When Christ went into the desert, John pointed to him, as the wonderful hymn at the Hours puts it: ‘With your hand you touched the immaculate head of the Lord and with the finger of that hand you showed Him to us: on our behalf, Baptist, stretch out that same hand over Him, since you have great boldness before Him’ (9th Hour, Theophany). This was the last hymn sung by [the famous Greek author] Papadiamandis- who was also an excellent chanter- when, as an old man on his island, poor and disregarded, he departed this life. He rose from his bed and sang it. He died with these words on his lips. In those days, people closed their eyes with the ‘songs of God’. Now…

So John pointed Christ out to the people and said: ‘Behold the Lamb of God, Who takes away the sin of the world’. (Jn. 1, 29). If we are to understand this, we have to remember that, for the relief of their sins, the Jews had a lamb which they took to Solomon’s temple to offer as a sacrifice. At the moment when the priest sacrificed it, he would lay his hands upon it, so that the sins would be expelled and go into the lamb. This was a prototype, a foreshadowing of the great sacrifice which Jesus came to make. Millions of lambs have been slaughtered, but the blood of animals doesn’t have the power to remit sins (Matth. 9.6.). Only the blood of Christ, the ‘Lamb of God’ can expunge sins. This is why Christ is called the Lamb, because, just as the lamb hadn’t done anything wrong, but was led to the slaughter without complaint, so the same is true of Christ. And, just as in the sacrifices, the sins were ‘charged’ to the animals, so Christ took upon Himself the sins of all of us. Do we realize this? If not, we’re not Christians. Candles won’t save us, nor will icons and pilgrimages. Nor will prostrations and ascetic struggles. All of that doesn’t remit a single sin. Sins are forgiven only by ‘the Lamb of God’, as John says. Unless you believe in the blood of Christ which was shed for you on Golgotha, you won’t be saved.

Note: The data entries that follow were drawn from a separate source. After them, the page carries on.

(* ===== verification/Copago.v ===== *)
(** * The co-payment

    Two places of the source compute the 15% co-payment of the codes
    ["ATSANGA"] and ["ATSANTDE"]:
    - the block of [generate_document] (lines 525-536) that writes the
      receipt's ['cuantia']: the amount typed, read with [float] after
      replacing [','] by ['.'], minus [cuantia * 0.15], printed with
      [:.2f]; the text typed unchanged for the other codes or when [float]
      raises [ValueError];
    - [calculate_copago] (lines 573-588), the label beside the amount: the
      co-payment itself for those codes, the code's description otherwise.
    Both are functions of the form's fields here.  The arithmetic is binary64
    ([PyFloat]), so the theorems below say how far the printed amount is
    from the decimal 85%. *)

From Stdlib Require Import String List ZArith Bool Lia SpecFloat.
From S2P Require Import Prelude PyStr PyFloat Catalog.
Import ListNotations.
Open Scope string_scope.

(** The literal [0.15] of the source, as the compiler rounds it. *)
Definition literal_0_15 : pyfloat := float_of_decimal false 15 (-2) 2.

(** [cuantia_final = cuantia - cuantia * 0.15] *)
Definition cuantia_final (cuantia : pyfloat) : pyfloat :=
  f_sub cuantia (f_mul cuantia literal_0_15).

(** The value [generate_document] stores in [context['cuantia']], from the
    selected code and the text of the amount entry. *)
Definition cuantia_contexto (codigo_ayuda entrada : string) : string :=
  if requiere_copago codigo_ayuda then
    match py_float (py_replace entrada "," ".") with
    | Some cuantia => py_format_2f (cuantia_final cuantia)
    | None => entrada
    end
  else entrada.

(** The text of [self.copago_label] after [calculate_copago]. *)
Definition calculate_copago (k : Constants) (codigo_ayuda entrada : string) : string :=
  if requiere_copago codigo_ayuda then
    match py_float (py_replace entrada "," ".") with
    | Some cuantia =>
        "Copago (15%): " ++ py_format_2f (f_mul cuantia literal_0_15) ++
        "€. Introduce total factura."
    | None => ""
    end
  else
    let descripcion := match (codigos_ayuda_descripcion k).[codigo_ayuda] with
                       | Some d => d | None => "" end in
    if py_truthy descripcion then descripcion else "".

(** ** Exhaustive checks behind the theorems *)

Definition euros_ok (n : Z) : bool :=
  String.eqb (cuantia_contexto "ATSANGA" (py_str_int n)) (show_cents false (85 * n)) &&
  String.eqb (calculate_copago setup_constants "ATSANGA" (py_str_int n))
    ("Copago (15%): " ++ show_cents false (15 * n) ++ "€. Introduce total factura.").

(** The printed amount is one of the two cents around [0.85 n] and at
    most half a cent away from it. *)
Definition half_cent_ok (n : Z) : bool :=
  let out := cuantia_contexto "ATSANGA" (show_cents false n) in
  let lo := (85 * n / 100)%Z in
  (String.eqb out (show_cents false lo) && (85 * n - 100 * lo <=? 50)%Z) ||
  (String.eqb out (show_cents false (lo + 1)) && (100 * (lo + 1) - 85 * n <=? 50)%Z).

(** ** Lemmas *)

Lemma requiere_copago_cases c :
  requiere_copago c = true -> c = "ATSANGA" \/ c = "ATSANTDE".
Proof.
  unfold requiere_copago, codigos_copago. simpl.
  case_streq; simpl; intros H; auto; discriminate.
Qed.

Lemma cuantia_contexto_sin_copago c e :
  requiere_copago c = false -> cuantia_contexto c e = e.
Proof. unfold cuantia_contexto. intros ->. reflexivity. Qed.

(** Both co-pay codes are treated alike. *)
Lemma cuantia_contexto_atsanga c e :
  requiere_copago c = true -> cuantia_contexto c e = cuantia_contexto "ATSANGA" e.
Proof. unfold cuantia_contexto. intros ->. reflexivity. Qed.

Lemma calculate_copago_atsanga k c e :
  requiere_copago c = true -> calculate_copago k c e = calculate_copago k "ATSANGA" e.
Proof. unfold calculate_copago. intros ->. reflexivity. Qed.

Lemma maximo_copago c m :
  requiere_copago c = true -> (maximos_ayuda setup_constants).[c] = Some m -> (m <= 400)%Z.
Proof.
  intros Hc Hm. destruct (requiere_copago_cases c Hc) as [-> | ->];
    vm_compute in Hm; injection Hm as <-; lia.
Qed.

Lemma euros_ok_all : forall_from euros_ok 0 401 = true.
Proof. vm_compute. reflexivity. Qed.

Lemma half_cent_ok_all : forall_from half_cent_ok 0 40001 = true.
Proof. vm_compute. reflexivity. Qed.

(** The exhaustive check covers every whole-euro amount a co-pay code
    accepts. *)
Lemma euros_ok_rango c m n :
  requiere_copago c = true -> (maximos_ayuda setup_constants).[c] = Some m ->
  (0 <= n <= m)%Z -> euros_ok n = true.
Proof.
  intros Hc Hm Hn. pose proof (maximo_copago c m Hc Hm).
  exact (forall_from_spec euros_ok 0 401 n euros_ok_all ltac:(change (Z.of_nat 401) with 401%Z; lia)).
Qed.

(** ** Theorems *)

(** C5: On every whole-euro amount a co-pay code accepts (from 0 up to the
    code's maximum), the receipt's amount is exactly 85% of it, printed
    with two decimals: the binary64 error of [cuantia - cuantia * 0.15]
    never shows. *)
Theorem copago_euros_exactos c m n :
  requiere_copago c = true ->
  (maximos_ayuda setup_constants).[c] = Some m ->
  (0 <= n <= m)%Z ->
  cuantia_contexto c (py_str_int n) = show_cents false (85 * n).
Proof.
  intros Hc Hm Hn. pose proof (euros_ok_rango c m n Hc Hm Hn) as Hchk.
  rewrite (cuantia_contexto_atsanga c _ Hc).
  unfold euros_ok in Hchk. bool_to_prop. assumption.
Qed.

(** C13: For every amount typed with two decimals up to 400.00 (the largest
    maximum of a co-pay code), the receipt's amount is one of the two
    cents around 85% of it, at most half a cent away. *)
Theorem copago_medio_centimo c n :
  requiere_copago c = true ->
  (0 <= n <= 40000)%Z ->
  exists r, cuantia_contexto c (show_cents false n) = show_cents false r /\
            (Z.abs (100 * r - 85 * n) <= 50)%Z.
Proof.
  intros Hc Hn. rewrite (cuantia_contexto_atsanga c _ Hc).
  pose proof (forall_from_spec half_cent_ok 0 40001 n half_cent_ok_all
                ltac:(change (Z.of_nat 40001) with 40001%Z; lia)) as Hchk.
  unfold half_cent_ok in Hchk. cbv zeta in Hchk.
  apply orb_true_iff in Hchk as [Hchk | Hchk];
    apply andb_true_iff in Hchk as [Heq Hle];
    apply String.eqb_eq in Heq; apply Z.leb_le in Hle;
    (eexists; split; [exact Heq|]);
    pose proof (Z.mul_div_le (85 * n) 100 ltac:(lia));
    pose proof (Z.mul_succ_div_gt (85 * n) 100 ltac:(lia)); lia.
Qed.

(** Half-cent ties are not rounded by a fixed rule: the binary value of
    [0.50 - 0.50 * 0.15] is below [0.425] and prints [0.42], that of
    [0.10 - 0.10 * 0.15] is above [0.085] and prints [0.09]. *)
Example copago_empates_en_ambos_sentidos :
  cuantia_contexto "ATSANGA" "0.50" = "0.42" /\
  cuantia_contexto "ATSANTDE" "0.10" = "0.09".
Proof. split; vm_compute; reflexivity. Qed.

(** C34: The label beside the amount shows 15% of every whole-euro amount a
    co-pay code accepts, exactly, with two decimals. *)
Theorem calculate_copago_euros c m n :
  requiere_copago c = true ->
  (maximos_ayuda setup_constants).[c] = Some m ->
  (0 <= n <= m)%Z ->
  calculate_copago setup_constants c (py_str_int n) =
    "Copago (15%): " ++ show_cents false (15 * n) ++ "€. Introduce total factura.".
Proof.
  intros Hc Hm Hn. pose proof (euros_ok_rango c m n Hc Hm Hn) as Hchk.
  rewrite (calculate_copago_atsanga _ c _ Hc).
  unfold euros_ok in Hchk. bool_to_prop. assumption.
Qed.

(** Witnesses: the spec's examples, 100.00 and 50.00. *)
Lemma copago_euros_exactos_witness :
  cuantia_contexto "ATSANGA" (py_str_int 100) = "85.00" /\
  cuantia_contexto "ATSANTDE" (py_str_int 50) = "42.50".
Proof.
  split.
  - exact (copago_euros_exactos "ATSANGA" 200 100 eq_refl eq_refl ltac:(lia)).
  - exact (copago_euros_exactos "ATSANTDE" 400 50 eq_refl eq_refl ltac:(lia)).
Defined.

Lemma copago_medio_centimo_witness :
  exists r, cuantia_contexto "ATSANGA" (show_cents false 10) = show_cents false r /\
            (Z.abs (100 * r - 85 * 10) <= 50)%Z.
Proof. exact (copago_medio_centimo "ATSANGA" 10 eq_refl ltac:(lia)). Defined.

Lemma calculate_copago_euros_witness :
  calculate_copago setup_constants "ATSANTDE" (py_str_int 400) =
    "Copago (15%): 60.00€. Introduce total factura.".
Proof. exact (calculate_copago_euros "ATSANTDE" 400 400 eq_refl eq_refl ltac:(lia)). Defined.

Let me finish with an image. A Viennese artist painted a man whose enemies had captured him and laden him with a heavy burden. They tied it so tightly on his back, that he couldn’t get free of it. He begged others to get it off him, but nobody could. Then somebody told him: ‘If you want to be free of your burden, go up on that mountain and you’ll come to a Cross with Christ crucified on it. If you ask with faith, the miracle will happen’. And that’s what happened. The burden immediately fell off his back and rolled down into the abyss. And the man glorified Christ. Each of us, my beloved friends, is carrying a weight heavier than Mount Olympus. It’s only through Christ that we’ll ever be free of it. Let’s believe in Him. There’s nothing else in the world. I’m telling you. I’ve been preaching for fifty years. If I didn’t believe, I’d have gone and done something entirely different, rather than fool people. I believe in God; I believe in divine grace, I believe in the sacraments; and I believe in our sacred Tradition. The sun may be a lie; the stars may be a lie, we ourselves may be a lie. But Jesus Christ isn’t a lie. Hymn and praise Him to all the ages. Amen.

* For more on this, see http://pemptousia.com/2016/10/locusts-and-wild-honey/

(Recorded talk at the church of Saint John, Ptolemaïda, on Friday, 7/1/1983).